A small, transparent toolkit for Cybersource REST API JWT authentication (standard + meta key) with per-call Message-Level Encryption — built to be read and debugged, not to be another heavyweight SDK.

Readme

cybs-jwt-client

A small, transparent toolkit for Cybersource REST API authentication. It exists to make the JWT auth process (and the newer Message-Level Encryption requirements) easy to understand and troubleshoot — not to be another heavyweight SDK.

You point it at your keys, and get/post/put/patch/delete just work. The JWT signing is hand-rolled with Node's built-in crypto so you can read exactly what gets signed.

⚠️ Built for learning, prototyping, and troubleshooting. Review it before relying on it in production.

Install

npm install @ryankleindev/cybs-jwt-client

Requires Node 18+ (uses the global fetch).

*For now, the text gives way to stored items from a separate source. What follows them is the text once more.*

(* ===== verification/Messages.v ===== *)
(** * smdb-proto messages and the texts of errors

    Models [crates/smdb-proto/src/messages.rs] and the [Display] texts that the
    [thiserror] attributes give to the errors of the crates, since the server
    sends them to its clients. *)
From S2P Require Import Prelude Core Redb Storage StorageSpec Engine Frame.
From Stdlib Require Import Strings.Byte.

(** ** Client to server *)

Record StartupMessage : Type := { su_protocol_version : N; su_capabilities : list string }.
Record AuthMessage : Type := { au_token : string }.
Record DefineMachineMessage : Type := {
  dm_request_id : N; dm_name : string; dm_version : N; dm_definition : MachineDefinition }.
Record TransitionMessage : Type := {
  tm_request_id : N;
  tm_entity_id : string;
  tm_machine : string;
  tm_event : string;
  tm_expected_version : option N;
  tm_idempotency_key : option string;
  tm_ctx : Value;
  tm_actor : string;
}.
Record CurrentMessage : Type := {
  cu_request_id : N; cu_entity_id : string; cu_machine : string }.
Record HistoryMessage : Type := {
  hi_request_id : N; hi_entity_id : string; hi_machine : string;
  hi_limit : option N; hi_after_sequence : option N }.
Record SubscribeMessage : Type := {
  sb_request_id : N; sb_subscription_id : string;
  sb_machine_filter : option string; sb_after_sequence : N }.
Record AckMessage : Type := { ak_subscription_id : string; ak_up_to_sequence : N }.
Record UnsubscribeMessage : Type := { us_subscription_id : string }.

(** ** Server to client *)

Record ReadyMessage : Type := {
  rd_session_id : string; rd_server_version : string;
  rd_protocol_version : N; rd_capabilities : list string }.
Record ResultMessage : Type := { rs_request_id : N; rs_payload : Value }.
Record RejectionMessage : Type := {
  rj_request_id : N; rj_code : string; rj_message : string;
  rj_current_state : option string; rj_version : option N }.
Record ChangeRecordMessage : Type := { cm_subscription_id : string; cm_record : ChangeRecord }.
Record NoticeMessage : Type := { nt_message : string }.
Record ErrorMessage : Type := { em_message : string; em_fatal : bool }.

(** The MessagePack codecs of the messages. *)
Class WireCodecs : Type := {
  wc_startup :: Serde StartupMessage;
  wc_auth :: Serde AuthMessage;
  wc_define :: Serde DefineMachineMessage;
  wc_transition :: Serde TransitionMessage;
  wc_current :: Serde CurrentMessage;
  wc_history :: Serde HistoryMessage;
  wc_subscribe :: Serde SubscribeMessage;
  wc_ack :: Serde AckMessage;
  wc_unsubscribe :: Serde UnsubscribeMessage;
  wc_ready :: Serde ReadyMessage;
  wc_result :: Serde ResultMessage;
  wc_rejection :: Serde RejectionMessage;
  wc_change :: Serde ChangeRecordMessage;
  wc_error :: Serde ErrorMessage;
}.

(** A codec that encodes every value and decodes what it encodes. *)
Class Faithful (A : Type) {S : Serde A} : Prop := {
  faithful_ok :: SerdeOk A id;
  faithful_total (x : A) : is_ok (to_vec x) = true;
}.

(** Like the stored definitions, the definition in a message comes back with the
    payload [Some(Value::Null)] of an effect read as [None]. *)
Definition canon_define (m : DefineMachineMessage) : DefineMachineMessage :=
  {| dm_request_id := dm_request_id m; dm_name := dm_name m; dm_version := dm_version m;
     dm_definition := canon_machine (dm_definition m) |}.

Class WireCodecsOk (WC : WireCodecs) : Prop := {
  wo_startup :: Faithful StartupMessage;
  wo_auth :: Faithful AuthMessage;
  wo_define :: SerdeOk DefineMachineMessage canon_define;
  wo_transition :: Faithful TransitionMessage;
  wo_current :: Faithful CurrentMessage;
  wo_history :: Faithful HistoryMessage;
  wo_subscribe :: Faithful SubscribeMessage;
  wo_ack :: Faithful AckMessage;
  wo_unsubscribe :: Faithful UnsubscribeMessage;
  wo_ready :: Faithful ReadyMessage;
  wo_result :: Faithful ResultMessage;
  wo_rejection :: Faithful RejectionMessage;
  wo_change :: Faithful ChangeRecordMessage;
  wo_error :: Faithful ErrorMessage;
}.

(** Such a message crosses the wire. *)
Lemma encode_message_ok {A} {S : Serde A} {F : Faithful A} t (x : A) :
  ∃ f, encode_message t x = Ok f ∧ tag f = t ∧ decode_message f = Ok x ∧ to_vec x = Ok (body f).
Proof.
  pose proof (faithful_total x) as Henc. unfold encode_message, decode_message.
  destruct (to_vec x) as [b|] eqn:Hb; [|done]. eexists. split_and!; [done|done| |done].
  cbn. by rewrite (from_to_vec _ _ Hb).
Qed.

(** ** Texts of errors *)

Definition show_core (e : CoreError) : string :=
  match e with
  | IllegalTransition en m ev cs =>
      "illegal transition: entity '" +:+ en +:+ "' in machine '" +:+ m
      +:+ "' has no transition for event '" +:+ ev +:+ "' from state '" +:+ cs +:+ "'"
  | GuardFailed g why => "guard '" +:+ g +:+ "' failed: " +:+ why
  | VersionConflict en m x a =>
      "version conflict: entity '" +:+ en +:+ "' in machine '" +:+ m
      +:+ "' expected version " +:+ pretty x +:+ " but found " +:+ pretty a
  | UnknownMachine n => "unknown machine: '" +:+ n +:+ "'"
  | UnknownEntity en m => "unknown entity '" +:+ en +:+ "' in machine '" +:+ m +:+ "'"
  | InvalidDefinition why => "invalid machine definition: " +:+ why
  | DuplicateState n => "duplicate state: '" +:+ n +:+ "'"
  | DuplicateEvent n => "duplicate event: '" +:+ n +:+ "'"
  end.

Definition show_storage (e : StorageError) : string :=
  match e with
  | NotFound w => "not found: " +:+ w
  | AlreadyExists w => "already exists: " +:+ w
  | StorageVersionConflict en x a =>
      "version conflict: entity '" +:+ en +:+ "' expected version " +:+ pretty x
      +:+ " but found " +:+ pretty a
  | TransactionFailed m => "transaction failed: " +:+ m
  | Corrupted m => "corrupted data: " +:+ m
  | Io m => "io error: " +:+ m
  | Internal m => "internal error: " +:+ m
  end.

Definition show_engine (e : EngineError) : string :=
  match e with
  | ECore e => "core error: " +:+ show_core e
  | EStorage e => "storage error: " +:+ show_storage e
  | MachineNotFound n => "machine not found: '" +:+ n +:+ "'"
  | EntityLocked n => "entity locked: '" +:+ n +:+ "'"
  | ShuttingDown => "engine is shutting down"
  end.

(** [Error::source], followed to its end: the fields marked [#[from]]. *)
Definition sources_storage (e : StorageError) : list string :=
  match e with Io m => [m] | _ => [] end.
Definition sources_engine (e : EngineError) : list string :=
  match e with
  | ECore e => [show_core e]
  | EStorage e => show_storage e :: sources_storage e
  | _ => []
  end.

(** An [anyhow::Error] is the list of its messages, the outermost first;
    [context] adds one in front. *)
Definition chain_storage (e : StorageError) : list string := show_storage e :: sources_storage e.
Definition chain_engine (e : EngineError) : list string := show_engine e :: sources_engine e.

(** [{:02X}]. *)
Definition hex_digit (n : N) : Ascii.ascii :=
  if (n <? 10)%N then Ascii.ascii_of_N (48 + n) else Ascii.ascii_of_N (55 + n).
Definition hex2 (b : byte) : string :=
  String (hex_digit (Byte.to_N b / 16)) (String (hex_digit (Byte.to_N b mod 16)) EmptyString).

Definition show_proto (e : ProtoError) : string :=
  match e with
  | ProtoIo m => "io error: " +:+ m
  | InvalidFrameType b => "invalid frame type: 0x" +:+ hex2 b
  | FrameTooLarge size max =>
      "frame too large: " +:+ pretty size +:+ " bytes exceeds maximum " +:+ pretty max +:+ " bytes"
  | DeserializationError m => "deserialization error: " +:+ m
  | SerializationError m => "serialization error: " +:+ m
  | IncompleteFrame => "incomplete frame"
  | InvalidHandshake m => "invalid handshake: " +:+ m
  end.

(** [{:?}] of a tag. *)
Definition tag_debug (t : FrameTag) : string :=
  match t with
  | TStartup => "Startup" | TAuth => "Auth" | TDefineMachine => "DefineMachine"
  | TTransition => "Transition" | TCurrent => "Current" | THistory => "History"
  | TSubscribe => "Subscribe" | TAck => "Ack" | TUnsubscribe => "Unsubscribe"
  | TPing => "Ping" | TTerminate => "Terminate" | TReady => "Ready" | TAuthOk => "AuthOk"
  | TAuthError => "AuthError" | TResult => "Result" | TRejection => "Rejection"
  | TChangeRecord => "ChangeRecord" | TNotice => "Notice" | TError => "Error" | TPong => "Pong"
  end.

Want to run the bundled examples/? Those live in the repo, not the published package — clone the repo, npm install inside node/, then cp .env.example .env and drop your .p12 files in keys/.

Quick start

const { CybsJwtClient } = require('@ryankleindev/cybs-jwt-client');

const client = new CybsJwtClient({
  runEnvironment: 'apitest.cybersource.com', // production: api.cybersource.com
  merchantId: 'my_mid',
  useMetaKey: true,                          // meta key = portfolio-based auth
  portfolioId: 'my_portfolio_id',
  requestP12:  { path: 'keys/request.p12',  password: '••••' },
  responseP12: { path: 'keys/response.p12', password: '••••' }, // only for response MLE
});

const res = await client.post('/pts/v2/payments', payload, {
  mle: { request: false, response: false },
});
console.log(res.status, res.data);   // the answer (decrypted, if response MLE)
console.log(res.trace.jwt.claims);   // exactly what you signed — already decoded for you

Every call returns { ok, status, data, trace }. data is the result you usually want; trace is the glassbox — see The trace below.

Run the included example:

node examples/payment.js

How the auth works

On a JWT request the only auth header is Authorization: Bearer <jwt>. Everything else lives inside the signed token:

Header{ "typ": "JWT", "alg": "RS256", "kid": "<cert serial number>" } The kid is the serialNumber attribute of your signing certificate's subject.

Claims

| Claim | Value | |---|---| | iat / exp | issued-at / expiry (epoch seconds; exp = iat + 120) | | request-host | the run environment, e.g. apitest.cybersource.com | | request-resource-path | the path, e.g. /pts/v2/payments | | request-method | lowercase verb | | iss | portfolio id (meta key) or merchant id (standard key) | | jti | random UUID | | v-c-jwt-version | "2" | | v-c-merchant-id | your MID | | digest / digest-algorithm | POST/PUT/PATCH only — base64(SHA-256(body)) / "SHA-256" | | v-c-response-mle-kid | response MLE only — serial of your response cert |

The token is signed RS256 with your private key. No separate Digest/Date/Host/ Signature headers — those belong to the HTTP Signature scheme, not JWT.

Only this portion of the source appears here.